2 — Não é verdade que ela não tinha doença grave
O pai de Noelia, representado pela associação Abogados Cristianos, tentou impedir nos tribunais que sua filha, maior de idade, tivesse acesso à ajuda para morrer, por considerar que os problemas de saúde mental que ela enfrentava não lhe permitiam tomar a decisão. A partir disso, também se afirmou nas redes sociais que ela receberia a eutanásia por "depressão".
No entanto, segundo a agência France-Presse, diferentes decisões judiciais destacaram que "todos" os profissionais médicos que analisaram a situação da jovem concordaram que ela sofria de "um padecimento grave, crônico e incapacitante", causado por uma "lesão da medula espinhal lombar" que lhe provocava "dor neuropática de difícil controle" e dependência.
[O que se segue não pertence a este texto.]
(** C20: [alloc_chunk] returns a chunk of its space that was free and is now
    marked in use; no other bit of a bitmap and no other block changes, the
    free count goes down by one, and the search goes on from there the next
    time.  It returns -1, and has changed nothing, only when no chunk of the
    space is available, or when a bitmap block cannot be read. *)
Theorem alloc_chunk_correct which w :
  mem_ok w -> geometry (sb w) -> space_ok (sb w) which -> deferring (sb w) = false -> tail_set w which ->
  wp (alloc_chunk which) (fun c w' => mem_ok w' /\ took w w' [] /\
    ((c = NOCHUNK /\ sb w' = sb w /\ (forall x, view w' x = view w x) /\ alloc_failed w which) \/
     (0 <= c < chunks (asi which (sb w)) /\ bit_free (view w) (sb w) which c /\ bit_used (view w') (sb w) which c /\
      (forall x, x <> bitmap_sector (sb w) which (c / per_block (sb w)) -> view w' x = view w x) /\
      (forall c', c' <> c -> 0 <= c' -> c' / per_block (sb w) = c / per_block (sb w) ->
         bit_used (view w') (sb w) which c' <-> bit_used (view w) (sb w) which c') /\
      last_alloc (asi which (sb w')) = c /\
      freechunks (asi which (sb w')) = u64 (freechunks (asi which (sb w)) - 1)))) w.
Proof.
  intros Hm Hg Hsp Hdef Ht. destruct (per_block_pos (sb w) Hg) as [Hsz Hper].
  eapply wp_mono; [by apply alloc_chunk_spec|]. cbv beta. intros c w' [(-> & Hm' & Hc & Htk & Hwhy)|(_ & Ha)].
  { split_and!; try done. left. split_and!; [done|apply Hc|apply Hc|done]. }
  split_and!; [apply Ha|apply Ha|]. right. destruct (al_view _ _ _ _ Ha) as (d & Hd & Hfree & Hv).
  assert (Hin : bit_in d (c mod per_block (sb w))).
  { unfold bit_in. rewrite (view_length w _ _ Hm Hd), Z2Nat.id by lia. rewrite <- Hper. apply Z.mod_pos_bound. lia. }
  split_and!.
  - apply Ha.
  - apply Ha.
  - by exists d.
  - eexists. rewrite Hv, decide_True by done. split; [done|].
    by rewrite get_set_bitmap_bit, Z.eqb_refl; [|done|apply Z.mod_pos_bound; lia].
  - intros x Hx. by rewrite Hv, decide_False.
  - intros c' Hne Hc' Eq. unfold bit_used. rewrite Eq. rewrite Hv, decide_True, Hd by done.
    assert (Hmod : (c mod per_block (sb w) =? c' mod per_block (sb w)) = false /\
                   (c' mod per_block (sb w) =? c mod per_block (sb w)) = false).
    { pose proof (Z.div_mod c (per_block (sb w)) ltac:(lia)). pose proof (Z.div_mod c' (per_block (sb w)) ltac:(lia)).
      rewrite !Z.eqb_neq. split; intros E; apply Hne; congruence. }
    split; intros (d' & [= <-] & Hb); eexists; (split; [done|]); revert Hb;
      rewrite get_set_bitmap_bit by (try done; apply Z.mod_pos_bound; lia); destruct Hmod as [E1 E2]; rewrite ?E1, ?E2; done.
  - rewrite (al_sb _ _ _ _ Ha). unfold record_alloc, count_alloc, upd_asi, asi, as_of. cbn.
    destruct which, (asi_sel (metadata (sb w))) eqn:E1, (asi_sel (snapdata (sb w))) eqn:E2; cbn; rewrite ?E1, ?E2; done.
  - rewrite (al_sb _ _ _ _ Ha). unfold record_alloc, count_alloc, upd_asi, asi, as_of. cbn.
    destruct which, (asi_sel (metadata (sb w))) eqn:E1, (asi_sel (snapdata (sb w))) eqn:E2; cbn; rewrite ?E1, ?E2; done.
Qed.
Um conjunto de fatores que justificava a eutanásia, de acordo com a lei espanhola.
A juíza de um tribunal de Barcelona argumentou que tanto médicos quanto psicólogos e psiquiatras consideraram que a patologia psiquiátrica que ela apresentava não comprometia "sua capacidade de tomar decisões".
Os demais magistrados que analisaram o caso, do Tribunal Superior de Justiça da Catalunha ao Tribunal Europeu de Direitos Humanos, também não interromperam o processo.
3 — Não há evidência de agressões em centros de acolhimento por grupos específicos
Outros usuários nas redes sociais acusaram o Estado espanhol de "abandoná-la" e "matá-la", já que, quando Noelia era menor de idade, seus pais perderam sua guarda e ela foi acolhida em dois centros para menores, onde supostamente, segundo mensagens virais, teria sido vítima de agressões sexuais por menores estrangeiros, um grupo frequentemente alvo de desinformação na Espanha.
Na realidade, na entrevista mencionada, a jovem falou de três tentativas de agressão sexual, sem mencionar a origem ou nacionalidade dos autores: uma por parte de um ex-parceiro, outra cometida por "dois rapazes" em uma discoteca e a última "três ou quatro dias antes" da tentativa de suicídio que a deixou paraplégica em 2022, já sendo maior de idade.
— Houve uma intenção de aproveitar para confundir o debate e, como em muitos acontecimentos, atacar determinados grupos — opinou López Borrull.
"Não existe nenhum registro de agressão sexual durante sua permanência nos centros da DGPPIA", comunicaram fontes da Direção-Geral de Prevenção e Proteção à Infância e Adolescência (DGPPIA) da Generalitat da Catalunha, responsável por sua permanência nesses centros até 2019, quando completou 18 anos.
As publicações que circulam nas redes sociais distorcem informações sobre o caso, ignoram decisões judiciais e avaliações médicas e utilizam alegações sem comprovação. Portanto, são #FAKE.